Care Plans Help Cancer Patients Navigate Survivorship

Roxanne Nelson

August 28, 2013

Care plans that provide cancer survivors with a "customized road map" for life after the completion of active treatment have been recommended by the Commission on Cancer and the Institute of Medicine (IOM).

But do survivors find them helpful?

Yes, say the majority of survivors who participated in a first-of-its kind study in which the ability of care plans to equip patients to meet post-treatment goals was evaluated.

When the researchers surveyed survivors who used the LIVESTRONG Care Plan, the vast majority (93%) reported that the information provided was "good" to "excellent."

In addition, 65% reported that their care plan provided new information that they had not received from their practitioners, and 94% said they would recommend it to others.

The study was published online August 6 in Cancer.

"Cancer patients are at risk of falling through the cracks," said lead author Christine Hill-Kayser, MD, assistant professor of radiation oncology at the Abramson Cancer Center, University of Pennsylvania, in Philadelphia. "By providing them with resources in the form of a written document, a survivor is able to take more control of his or her care."

"Its not feasible for every provider to write up a care plan for ever cancer patient," Dr. Hill-Kayser told Medscape Medical News. But with online tools, "it is possible."

She pointed out that even though the study only looked at feedback from patients, feedback from providers has been very positive. "I hope this study helps facilitate the use of care plans for survivors, because I think they are very useful," she noted.

No Data on Impact

Survivorship care plans were first formally described in 2005 by the IOM, and will become a requirement for institutional reaccreditation by the Commission on Cancer in 2015. According to the IOM, care plans should help improve communication between practitioners and survivors and provide survivors with information on topics such as the possible late and long-term effects of cancer and its treatments, age-appropriate healthcare, and the social, economic, and emotional impacts of a cancer diagnosis.

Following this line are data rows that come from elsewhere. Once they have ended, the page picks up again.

(** The client's coercion of a step that the server built gives the same
    fields back. *)
Lemma home_coerceStep_stepJSON (s : Api.PlanStep) (i : nat) :
  Props.cleanStep s ->
  Props.homeFields (Home.coerceStep (Api.stepJSON (number := number) s) i) = Props.apiFields s.
Proof.
  intros ([Ht Htne] & Hsum & Hout & Hw & Hh).
  unfold Props.homeFields, Props.apiFields, Home.coerceStep.
  cbn [Home.title Home.summary Home.whatThisDoes Home.howTo Home.output].
  change (optProp (Api.stepJSON (number := number) s) (lit "title")) with (VStr (number := number) (Api.title s)).
  change (optProp (Api.stepJSON (number := number) s) (lit "summary"))
    with (VStr (number := number) (Api.summary s)).
  change (optProp (Api.stepJSON (number := number) s) (lit "whatThisDoes"))
    with (VArr (number := number) (VStr <$> Api.whatThisDoes s)).
  change (optProp (Api.stepJSON (number := number) s) (lit "howTo"))
    with (VArr (number := number) (VStr <$> Api.howTo s)).
  change (optProp (Api.stepJSON (number := number) s) (lit "output"))
    with (VStr (number := number) (Api.output s)).
  cbn [nullish isNullish Home.safeStr].
  rewrite !toStrArray_strings, !filter_bullets by done.
  unfold Props.trimmed in *. rewrite Ht, Hsum, Hout.
  unfold orStr. destruct (Api.title s); [done|].
  by destruct (Api.summary s), (Api.output s).
Qed.
End NormalisedPlans.

(** ** The server's plan *)

Section ServerPlan.
Context {number : Type} {numberOps : JSNumber number}.

Lemma coerceDay_eq (d : value number) (idx : nat) :
  Api.coerceDay d idx = Ok (Props.coercedDay d idx).
Proof.
  unfold Api.coerceDay, Props.coercedDay.
  destruct (Api.isNumber (optProp d (lit "day"))) eqn:E; [|reflexivity].
  by rewrite prop_optProp by by apply isNumber_not_nullish.
Qed.

Lemma mapIdx_coerceDay_eq (l : list (value number)) (idx : nat) :
  Api.mapIdx Api.coerceDay idx l
  = Ok (imap (fun k d => Props.coercedDay d (idx + k)) l).
Proof.
  revert idx. induction l as [|d l IH]; intros idx; [reflexivity|].
  cbn [Api.mapIdx]. rewrite coerceDay_eq, IH. cbn [bind].
  rewrite imap_cons, Nat.add_0_r. do 2 f_equal.
  apply imap_ext. intros k x _. unfold compose. f_equal. lia.
Qed.

Lemma api_padDays_eq (k : nat) (l : list (Api.CalendarDay number)) :
  Api.padDays k l = l ++ (Api.fillerDay <$> seq (S (length l)) k).
Proof.
  revert l. induction k as [|k IH]; intros l; simpl.
  - by rewrite app_nil_r.
  - rewrite IH, length_app, <- app_assoc. simpl.
    by replace (length l + 1)%nat with (S (length l)) by lia.
Qed.

(** The server's plan, field by field. *)
Lemma api_coercePlan_shape (env : Api.Env) (raw : value number)
    (idea0 : jstring) (inputs0 : Home.Inputs) :
  let kept :=
    take 3 (match optProp raw (lit "steps") with VArr elems => elems | _ => [] end) in
  let objs :=
    take 14
      (List.filter (fun d => typeofObject d && truthy d)
         (match optProp raw (lit "calendarDays") with
          | VArr elems => elems
          | _ => []
          end)) in
  exists plan : Api.PlanObject number,
    Api.coercePlan env raw idea0 inputs0 = Ok plan
    /\ Api.idea plan = orStr (Api.cleanStr (optProp raw (lit "idea"))) idea0
    /\ Api.id plan = orStr (Api.cleanStr (optProp raw (lit "id"))) (Api.uid env)
    /\ Api.inputs plan
       = (if typeofObject (optProp raw (lit "inputs"))
             && truthy (optProp raw (lit "inputs"))
          then inl (optProp raw (lit "inputs")) else inr inputs0)
    /\ Api.steps plan
       = imap (fun i s => Api.coerceStep s i) kept
         ++ (Api.emptyStep <$> seq (S (length kept)) (3 - length kept))
    /\ Api.calendarDays plan
       = imap (fun k d => Props.coercedDay d k) objs
         ++ (Api.fillerDay <$> seq (S (length objs)) (14 - length objs)).
Proof.
  intros kept objs. unfold Api.coercePlan.
  rewrite stepsRaw_ok, bind_Ok. fold kept.
  assert (Hcal :
    (if isArray (optProp raw (lit "calendarDays")) then
       rc <- prop raw (lit "calendarDays") ;;
       match rc with
       | VArr elems => Ok elems
       | _ => Throw (lit "calRaw.filter is not a function")
       end
     else Ok [])
    = Ok (match optProp raw (lit "calendarDays") with
          | VArr elems => elems
          | _ => []
          end)).
  { destruct (isArray (optProp raw (lit "calendarDays"))) eqn:E.
    - rewrite prop_optProp; [|by apply isArray_not_nullish].
      rewrite bind_Ok. revert E.
      by destruct (optProp raw (lit "calendarDays")).
    - revert E. by destruct (optProp raw (lit "calendarDays")). }
  rewrite Hcal, bind_Ok. fold objs.
  rewrite mapIdx_coerceDay_eq, bind_Ok.
  assert (Hin :
    (if typeofObject (optProp raw (lit "inputs"))
        && truthy (optProp raw (lit "inputs"))
     then ri <- prop raw (lit "inputs") ;; Ok (inl ri)
     else Ok (inr inputs0))
    = Ok (if typeofObject (optProp raw (lit "inputs"))
             && truthy (optProp raw (lit "inputs"))
          then inl (optProp raw (lit "inputs")) else inr inputs0)).
  { destruct (typeofObject _ && truthy _) eqn:E; [|reflexivity].
    apply andb_prop in E as [_ E].
    by rewrite prop_optProp by by apply truthy_not_nullish. }
  rewrite Hin, bind_Ok.
  eexists. split; [reflexivity|]. do 3 (split; [reflexivity|]).
  cbn [Api.steps Api.calendarDays].
  rewrite api_padSteps_eq, api_padDays_eq, !length_imap. done.
Qed.

(** X4.  The server always answers with fourteen calendar days.  Entries
    of [raw.calendarDays] that are not objects are skipped, and the objects
    that follow move up; an object keeps the day number it gives (whatever
    it is) and gets its position as the default, its title defaults to
    "Day" and its position, and its task list may be empty; the places after
    the last object are filled with numbered days holding the one generic
    task.  [raw.inputs] is passed on as it is when it is an object or an
    array, else the inputs of the request are. *)
Theorem api_coercePlan_calendar (env : Api.Env) (raw : value number)
    (idea0 : jstring) (inputs0 : Home.Inputs) :
  let objs :=
    take 14
      (List.filter (fun d => typeofObject d && truthy d)
         (match optProp raw (lit "calendarDays") with
          | VArr elems => elems
          | _ => []
          end)) in
  exists plan : Api.PlanObject number,
    Api.coercePlan env raw idea0 inputs0 = Ok plan
    /\ length (Api.calendarDays plan) = 14%nat
    /\ (forall (idx : nat) (d : value number),
          objs !! idx = Some d ->
          exists c : Api.CalendarDay number,
            Api.calendarDays plan !! idx = Some c
            /\ Api.day c
               = (if Api.isNumber (optProp d (lit "day")) then optProp d (lit "day")
                  else VNum (Number_ofNat (idx + 1)))
            /\ Props.bullet (Api.c_title c)
            /\ (Api.cleanStr (optProp d (lit "title")) = [] ->
                Api.c_title c = lit "Day " ++ natToString (idx + 1))
            /\ Api.tasks c = Api.ensureArrayOfStrings (optProp d (lit "tasks")))
    /\ (forall idx : nat,
          (length objs <= idx < 14)%nat ->
          Api.calendarDays plan !! idx = Some (Api.fillerDay (idx + 1)))
    /\ Api.inputs plan
       = (match optProp raw (lit "inputs") with
          | VObj _ | VArr _ => inl (optProp raw (lit "inputs"))
          | _ => inr inputs0
          end).
Proof.
  intros objs.
  destruct (api_coercePlan_shape env raw idea0 inputs0)
    as (plan & Hp & _ & _ & Hin & _ & Hcal).
  fold objs in Hcal.
  assert (Hobjs : (length objs <= 14)%nat).
  { unfold objs. rewrite length_take. lia. }
  exists plan. split; [exact Hp|]. rewrite Hcal. split.
  { rewrite length_app, length_fmap, length_seq, length_imap. lia. }
  split.
  { intros idx d Hd. exists (Props.coercedDay d idx). split.
    - apply lookup_app_l_Some. by rewrite list_lookup_imap, Hd.
    - split; [reflexivity|]. split.
      + cbn [Props.coercedDay Api.c_title]. apply orStr_bullet.
        * destruct (optProp d (lit "title")); try reflexivity. apply trim_idem.
        * by apply (label_bullet 68 (lit "ay ")).
      + split; [|reflexivity]. intros Ht.
        cbn [Props.coercedDay Api.c_title]. by rewrite Ht. }
  split.
  { intros idx [Hlo Hhi].
    rewrite lookup_app_r by (rewrite length_imap; lia).
    rewrite length_imap, list_lookup_fmap, lookup_seq_lt by lia.
    cbn. f_equal. f_equal. lia. }
  rewrite Hin. by destruct (optProp raw (lit "inputs")).
Qed.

To date, no published data have evaluated whether care plans actually achieve these goals.

To do so, Dr. Hill-Kayser and colleagues surveyed users of the LIVESTRONG Care Plan, which was launched on the University of Pennsylvania's OncoLink Web site in 2007. It is the most widely used care-plan tool; to date, more than 29,000 patients and healthcare providers have used the personalized tool.

The reserachers point out that the care-plan tool was developed to address specific types of treatment and primary cancer diagnoses, is evidence- or consensus-based whenever possible, and follows guidelines from major organizations, including the Children's Oncology Group, the National Cancer Institute, and the American Society of Clinical Oncology.

However, healthcare providers can individualize the care plan for a specific patient, Dr. Hill-Kayser pointed out. "They don't have to, but that is an option."

Generally Helpful and Informative

Among the survivors who used the care-plan tool from May 2010 to January 2013, the most common cancers were breast (45%), hematologic (12%), and gastrointestinal (11%). Of these 8690 survivors, 875 (10%) provided electronic contact information; of these, 298 (34%) responded to a 1-month follow-up survey.

These 298 individuals were similar to the group as a whole in terms of sex, site of cancer, and follow-up care provider (oncologist or primary care physician).

When asked about the care plan, 62% of respondents said that it provided "just enough information," 27% said that it "could use more information," 4% said that it didn't provide enough information, and 2% said that it provided too much information.

The majority of respondents (72%) felt that the emotional impact of the plan was limited to making them feel more informed as survivors. Overall, 7% said they felt empowered, 1% felt confused, and less than 1% felt overwhelmed or scared by the information.

Many (61%) reported that the care plan changed the way they participated or planned to participate in their own healthcare. Specifically, they said it prompted them to "be more active and more likely to discuss concerns with their healthcare team."

At the time of the survey, 25% of survivors had shared the plan with a member of their healthcare team (32% with a primary care provider, 43% with an oncologist, and 20% with a nurse or nurse practitioner). Of those, 80% said that the plan had helped to improve communication between themselves and their providers.

When respondents were asked about the plan's impact on their lives, 92% reported that it increased their awareness of the possible long-term and late effects of their cancer. More than half (54%) said that they had made or planned to make lifestyle changes as a result of the care plan, and 80% said that it had improved communication.

This project was supported by institutional funds, with support from an educational grant from the LIVESTRONG Foundation. The authors have disclosed no relevant financial relationships.